I Have Something to Say

Flying Blind

Fight back against in-flight hibernation with an open window shade.

A hand pulls down a window shade on an airplane.
Chalabala/Getty Images Plus. 

I’ve been traveling a lot recently, and I’m here to report that a worrying tendency has taken hold among my fellow Americans. We are turning our gaze away from the world, looking inward, not with introspection but for the pleasures of escapism, choosing to live in the dark as reality races by outside our window.

I am speaking, of course, about the way people keep closing their window blinds when they fly. It’s not a very big window; more of a porthole, really. But I’ll be damned if generations of aerospace engineers pierced the jet fuselage with all these pressure-resistant acrylic panels so I could watch Chicago, instead of, you know, see Chicago. Preferably as it rises, wreathed in mist, from Lake Michigan.

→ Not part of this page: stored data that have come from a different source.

(** [us.parseSSDPResponse(data, sourceIP)]; [now 0] and [now 1] are the
    two readings of the clock. *)
Definition parseSSDPResponse (now : nat → Time) (data sourceIP : string)
  : result Device :=
  let response := data in
  if negb (HasPrefix response "HTTP/1.1") && negb (HasPrefix response "HTTP/1.0")
  then Err "not an HTTP response"
  else
    let ssdpResp := parseSSDPHeaders response in
    let deviceIP :=
      if negb (bool_decide (Location ssdpResp = EmptyString)) then
        match extractIPFromURL (Location ssdpResp) with
        | Ok ip => ip
        | Err _ => sourceIP
        end
      else sourceIP in
    let port :=
      if negb (bool_decide (Location ssdpResp = EmptyString)) then
        let port := extractPortFromURL (Location ssdpResp) in
        if 0 <? port then port else 80
      else 80 in
    let upnpProtocol :=
      {| Type_ := "UPnP"; Port := port; URL := Location ssdpResp;
         Available := true; DetectedAt := now 1%nat |} in
    let device :=
      {| IP := deviceIP; MAC := EmptyString; Hostname := EmptyString;
         Manufacturer := EmptyString; Model := EmptyString;
         Protocols := [] ++ [upnpProtocol]; RTSPStreams := [];
         DiscoveredAt := now 0%nat; LastSeen := 0 |} in
    let device :=
      if negb (bool_decide (Server ssdpResp = EmptyString))
      then parseServerHeader device (Server ssdpResp) else device in
    let device :=
      if negb (bool_decide (USN ssdpResp = EmptyString))
      then parseUSN device (USN ssdpResp) else device in
    let device :=
      if negb (bool_decide (ST ssdpResp = EmptyString))
      then parseSearchTarget device (ST ssdpResp) else device in
    Ok device.
(** Large quotients, and quotients that overflow, come out as computed. *)
Example scaleInput_keeps_extremes :
  scaleInput [1e300; -1e300; 1e300]
             {| mean := [0; 0; 0]; std := [1e-5; 1e-5; 1e-300] |}
  = [1e305; -1e305; infinity].
Proof. reflexivity. Qed.

(** C5 does not hold of the code: two inputs whose length differs from
    the scaler's are scaled without any error; the longer one gets a NaN
    where the mean is missing, for the shorter one the scaler's tail is
    left unread, and the handler answers 200. *)
Lemma scaleInput_mismatch_no_error :
  length [1; 2; 3] ≠ length (mean {| mean := [0; 0]; std := [1; 1] |})
  ∧ scaleInput [1; 2; 3] {| mean := [0; 0]; std := [1; 1] |} = [1; 2; nan]
  ∧ length [5] ≠ length (mean {| mean := [0; 0]; std := [1; 1] |})
  ∧ scaleInput [5] {| mean := [0; 0]; std := [1; 1] |} = [5]
  ∧ status (handler Math_exp_ref
              (Ok (placeholder {| mean := [0; 0]; std := [1; 1] |}
                               ["a"; "b"; "c"]%string))
              (post [1; 2; 3]))
    = 200%Z.
Proof. repeat split; (done || by vm_compute). Qed.
(** Levels that differ in the aggregate only have the same quotes. *)
Ltac drop_totals :=
  repeat match goal with
  | |- context [ level_quotes (?p, mkPriceLevel ?t ?ns) ] =>
      lazymatch t with 0 => fail | _ => rewrite (level_quotes_total p t 0 ns) end
  end.

Definition level_measure (s : MatchState) : nat :=
  (length (orders (ms_level s)) + pending (ms_remaining s))%nat.

Section level_loop.
Context (c : Side) (p : Price.t) (inc : OrderId.t) (ok : Price.t → bool).
Context (K : list (OrderId.t * OrderLocation)) (next : N) (seen : gset OrderId.t).
Context (T : list quote) (R : list Execution * list quote * Z).
Hypothesis Hok : ok p = true.

#[local] Abbreviation inv := (level_inv c p inc ok K next seen T R).

(** The front order is filled completely: it leaves the queue and the index. *)
Lemma match_level_body_full s a o rest :
  inv s → orders (ms_level s) = (a, o) :: rest → 0 < ms_remaining s →
  Quantity.units (ro_remaining_quantity o) ≤ ms_remaining s →
  ∃ s', match_level_body inc p s = Val s' ∧ inv s' ∧ (level_measure s' < level_measure s)%nat.
Proof.
  destruct o as [oid sq [u]]. intros [Hix Htot Hns Hrem Hsw] Ho Hpos Hle. destruct s as [[tot os] idx cnt rem es].
  ms_simpl.
  subst os. inversion Hns as [|?? [Hq Hsq] Hns']; subst.
  unfold Quantity.valid, u64_max in *. cbn in Hq, Hsq, Hrem, Hle.
  unfold match_level_body. simpl. rewrite Z.min_r by done.
  rewrite (from_units_nonzero u) by lia. simpl.
  rewrite (u64_sub_small u u), Z.sub_diag by lia. simpl.
  eexists. split; [done|]. split.
  - rewrite level_kvs_cons in Hix. split; ms_simpl.
    + by eapply index_ok_pop.
    + rewrite u64_sub_wrap_l. f_equal. simpl. unfold node_units. simpl. lia.
    + done.
    + rewrite u64_sub_small by lia. unfold u64_max. lia.
    + unfold acc. rewrite level_quotes_cons, u64_sub_small by lia. simpl.
      rewrite (proj2 (Z.ltb_lt _ _) Hpos), Hok. simpl.
      rewrite (proj2 (Z.ltb_ge _ _) Hle). drop_totals.
      destruct (sweep ok inc (rem - u) _) as [[es' l'] r']. simpl. by rewrite <- app_assoc.
  - unfold level_measure, pending. simpl. rewrite u64_sub_small by lia. zcase; lia.
Qed.

(** The front order absorbs the whole remainder and keeps its place. *)
Lemma match_level_body_partial s a o rest :
  inv s → orders (ms_level s) = (a, o) :: rest → 0 < ms_remaining s →
  ms_remaining s < Quantity.units (ro_remaining_quantity o) →
  ∃ s', match_level_body inc p s = Val s' ∧ inv s' ∧ (level_measure s' < level_measure s)%nat.
Proof.
  destruct o as [oid sq [u]]. intros [Hix Htot Hns Hrem Hsw] Ho Hpos Hlt. destruct s as [[tot os] idx cnt rem es].
  ms_simpl.
  subst os. inversion Hns as [|?? [Hq Hsq] Hns']; subst.
  unfold Quantity.valid, u64_max in *. cbn in Hq, Hsq, Hrem, Hlt.
  unfold match_level_body. simpl. rewrite Z.min_l by lia.
  rewrite (from_units_nonzero rem) by lia. simpl.
  rewrite (u64_sub_small u rem) by lia. destruct (Z.eqb_spec (u - rem) 0); [lia|].
  rewrite from_units_nonzero by done. simpl.
  rewrite (u64_sub_small rem rem), Z.sub_diag by lia.
  eexists. split; [done|]. split.
  - split; ms_simpl.
    + done.
    + rewrite u64_sub_wrap_l. f_equal. simpl. unfold node_units. simpl. lia.
    + constructor; [|done]. split; [|done]. unfold Quantity.valid, u64_max. simpl. lia.
    + unfold u64_max. lia.
    + unfold acc. rewrite !level_quotes_cons. simpl.
      rewrite (proj2 (Z.ltb_lt _ _) Hpos), Hok. simpl.
      rewrite (proj2 (Z.ltb_lt _ _) Hlt). simpl. by rewrite app_nil_r.
  - unfold level_measure, pending. simpl. zcase; lia.
Qed.

Lemma match_level_ok s :
  inv s → ∃ s', match_level inc p s = Val s' ∧ inv s' ∧
    (ms_remaining s' ≤ 0 ∨ orders (ms_level s') = []).
Proof.
  intros Hs. unfold match_level.
  destruct (while_total inv level_measure match_level_cond (match_level_body inc p))
    with (fuel := S (length (orders (ms_level s)))) (s := s) as (s' & Hw & Hi & Hc); try done.
  - intros ?. eexists. done.
  - intros t Ht Hc. unfold match_level_cond in Hc.
    destruct (orders (ms_level t)) as [|[a o] rest] eqn:Ho; [by rewrite andb_false_r in Hc|].
    assert (0 < ms_remaining t) by (destruct (Z.ltb_spec 0 (ms_remaining t)); done).
    destruct (Z.le_gt_cases (Quantity.units (ro_remaining_quantity o)) (ms_remaining t)).
    + by eapply match_level_body_full.
    + by eapply match_level_body_partial.
  - unfold level_measure, pending. zcase; lia.
  - exists s'. split_and!; try done. unfold match_level_cond in Hc.
    destruct (Z.ltb_spec 0 (ms_remaining s')); [right|by left].
    destruct (orders (ms_level s')); [done|]. discriminate.
Qed.

End level_loop.

(** ** The outer loop: the opposite side of the book *)

(** [ids] bounds the resting orders: matching adds none. *)
Record book_inv (b0 : OrderBook) (ids : gset OrderId.t) (side : Side) (inc : OrderId.t)
    (ok : Price.t → bool) (R : list Execution * list quote * Z) (st : OrderBook * Z * list Execution) : Prop := {
  bi_same : levels side st.1.1 = levels side b0;
  bi_seen : seen_order_ids_ st.1.1 = seen_order_ids_ b0;
  bi_next : next_addr_ st.1.1 = next_addr_ b0;
  bi_contra : side_ok (opposite side) (levels (opposite side) st.1.1);
  bi_index : index_ok
    (side_kvs (opposite side) (levels (opposite side) st.1.1) ++ side_kvs side (levels side b0))
    (resting_orders_ st.1.1) (resting_order_count_ st.1.1) (next_addr_ b0) ids;
  bi_prices : (levels (opposite side) st.1.1).*1 ⊆ (levels (opposite side) b0).*1;
  bi_rem : 0 ≤ st.1.2 ≤ u64_max;
  bi_sweep : acc st.2 (sweep ok inc st.1.2 (flat (levels (opposite side) st.1.1))) = R;
}.

Definition book_measure (side : Side) (st : OrderBook * Z * list Execution) : nat :=
  (length (levels (opposite side) st.1.1) + pending st.1.2)%nat.

Lemma sweep_done ok inc rem l : rem ≤ 0 → sweep ok inc rem l = ([], l, rem).
Proof. intros. destruct l as [|[p o] l]; simpl; [done|]. by rewrite (proj2 (Z.ltb_ge _ _)). Qed.

Lemma side_ok_cons s pl l : side_ok s (pl :: l) → level_ok pl ∧ side_ok s l.
Proof.
  intros [Hs Hf]. inversion Hf; subst. destruct pl. apply om_sorted_cons in Hs as [??].
  split; [done|]. by split.
Qed.

(** Replacing the value of the first level keeps the side well formed. *)
Lemma side_ok_head s p lvl lvl' l :
  side_ok s ((p, lvl) :: l) → level_ok (p, lvl') → side_ok s ((p, lvl') :: l).
Proof.
  intros [Hs Hf] Hl. inversion Hf; subst. split; [|by constructor].
  apply om_sorted_cons in Hs. by apply om_sorted_cons.
Qed.

Lemma flat_cons pl l : flat (pl :: l) = level_quotes pl ++ flat l.
Proof. done. Qed.

Lemma side_kvs_cons s pl l : side_kvs s (pl :: l) = level_kvs s pl ++ side_kvs s l.
Proof. done. Qed.

Section book_loop.
Context (b0 : OrderBook) (side : Side) (type : OrderType) (limit_price : option Price.t).
Context (ids : gset OrderId.t) (inc : OrderId.t) (R : list Execution * list quote * Z).
Hypothesis Hlim : type = limit → is_Some limit_price.

#[local] Abbreviation ok := (tradable side type limit_price).
#[local] Abbreviation inv := (book_inv b0 ids side inc ok R).
#[local] Abbreviation contra := (opposite side).

Lemma match_book_cond_eq b rem es :
  match_book_cond side type limit_price (b, rem, es) =
  Val ((0 <? rem) && match levels contra b with [] => false | (p, _) :: _ => ok p end).
Proof using Hlim.
  unfold match_book_cond. destruct (0 <? rem); [|done]. simpl.
  destruct (levels contra b) as [|[p lvl] l]; [done|]. unfold tradable.
  destruct type; simpl; [|done]. by destruct Hlim as [lim ->].
Qed.

Lemma match_book_body_ok b rem es p lvl l :
  inv (b, rem, es) → levels contra b = (p, lvl) :: l → 0 < rem → ok p = true →
  ∃ st, match_book_body inc side (b, rem, es) = Val st ∧ inv st ∧
    (book_measure side st < book_measure side (b, rem, es))%nat.
Proof.
  intros [Hsame Hseen Hnext Hcon Hix Hpr Hrem Hsw] Hl Hpos Hokp. simpl in *.
  rewrite Hl in *. destruct (side_ok_cons _ _ _ Hcon) as [[Hpv Hne Htot Hns] Hcl].
  destruct (match_level_ok contra p inc ok (side_kvs contra l ++ side_kvs side (levels side b0))
    (next_addr_ b0) ids (flat l) R Hokp
    (mkMatchState lvl (resting_orders_ b) (resting_order_count_ b) rem es))
    as (ms & -> & [Hix' Htot' Hns' Hrem' Hsw'] & Hexit).
  { split; simpl; try done. by rewrite app_assoc. }
  eexists. split; [done|]. rewrite app_assoc in Hix'.
  destruct (decide (orders (ms_level ms) = [])) as [Hemp|Hnemp].
  - rewrite bool_decide_eq_true_2 by done. split.
    + split; simpl; rewrite ?levels_set_levels; try done; try by destruct side.
      * destruct (ms_level ms) as [t os]. simpl in *. subst os. by destruct side.
      * intros x Hx. apply Hpr. csimpl. by right.
      * rewrite <- Hsw'. unfold acc. destruct (ms_level ms) as [t os]. simpl in *. by subst os.
    + unfold book_measure. simpl. rewrite levels_set_levels, Hl. simpl.
      unfold pending. zcase; lia.
  - rewrite bool_decide_eq_false_2 by done. destruct Hexit as [Hexit|]; [|done].
    assert (level_ok (p, ms_level ms)) by (by split).
    split.
    + split; simpl; rewrite ?levels_set_levels; try done; try by destruct side.
      by eapply side_ok_head.
    + unfold book_measure. simpl. rewrite levels_set_levels, Hl. simpl.
      unfold pending. zcase; lia.
Qed.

And yet that is what more and more travelers are doing as airplane norms shift from open skies to closed blinds. This is especially prevalent behavior on longer flights, but has also become the custom for some travelers even during taxi, takeoff, and landing. To them, I say: Let there be light!

You will see the ballet of the tarmac workers, parks and lakes you never knew existed, patterns of development and infrastructure, customs of land ownership, and finally, the lines of the earth itself. You will see what journalist and pilot James Fallows has called “the logic of the American landscape”—why towns, factories, and cities are where they are. And if you ever have the opportunity to fly on the evening of July Fourth, you will see the whole dark country sparkle with fireworks like a vast chocolate birthday cake. If you’re planning to spend the flight in quiet reflection, eschewing the lure of watching, listening, and even reading, the earth is the perfect companion.

But also, you’re about to be propelled through the sky in a tin can at 600 miles per hour. Aren’t you a little curious?

Many airlines do ask for passengers to raise their shades during takeoff and landing. It’s the best part of the flight, view-wise, but it’s also the riskiest part of the flight. “It can be important for passengers to react quickly,” Janet Northcote, communications head for the European Union Aviation Safety Agency, explains. “This is easier if their eyes are already used to the light outside the aircraft. In addition, flight attendants want to have an unobstructed view of the outside during takeoff and landing—for example, to identify problems with the engines. In an emergency, they can then identify more quickly which side passengers can be evacuated from. Rescue workers can also assess the situation inside more quickly from the outside and see, for example, whether there is a fire in the aircraft.” If you see something, like a gas leak on a Boeing preparing for takeoff, say something!

Still, in the U.S. and Europe, this is an operational procedure, not a regulation. And one that is less and less in force on U.S. airlines. (United, for example, officially dropped the policy in 2022.)

After you’re in the air, the likelihood of having an open window shade drops minute by minute. These days, some flight crews on longer trips request passengers close the shades so others may sleep. On newer planes, they can enforce a dark cabin through electronic window tints that can be darkened plane-wide. All of these developments come in concert with a new breed of seatback TVs, whose solid picture quality and terrific movie selection are as far from the one-movie model of the ’90s as the A380 is from the Wright Flyer.

Those who breach this dim sanctum for an up-close view of the clouds will find themselves in disputes with the window DJs around them, as if looking outside was as disrespectful as putting your seat back (which, obviously, you are always entitled to do).

To be sure, directing young people to stop watching television and look out the window is such a hackneyed grown-up scold it would be overwrought coming from the dad in Calvin and Hobbes. But for once, it is not young people who are the problem—kids, in this case, still recognize that flying is cool. Adults, on the other hand …

Former Slate editor-in-chief Julia Turner, who has previously broached this topic on the Culture Gabfest, marveled at the apparent nonchalance of the nation’s fliers. “The default should be ‘Holy shit, we’re in the sky, get a load of that,’ ” she observed. Icarus drowned, and you aren’t even looking at the waves. A splash quite unnoticed.

The irony is that the same digital media revolution that has made it so attractive to fly with the blinds closed has also made it that much more interesting to fly with them open. Sophisticated in-flight maps can show you exactly what you’re looking at. (N.B.: Those weird folded mountains are the Ridge-and-Valley Appalachians.) Plus, with a decent smartphone, you can take some pretty good airplane window photos. It’s good to have something to remember the trip.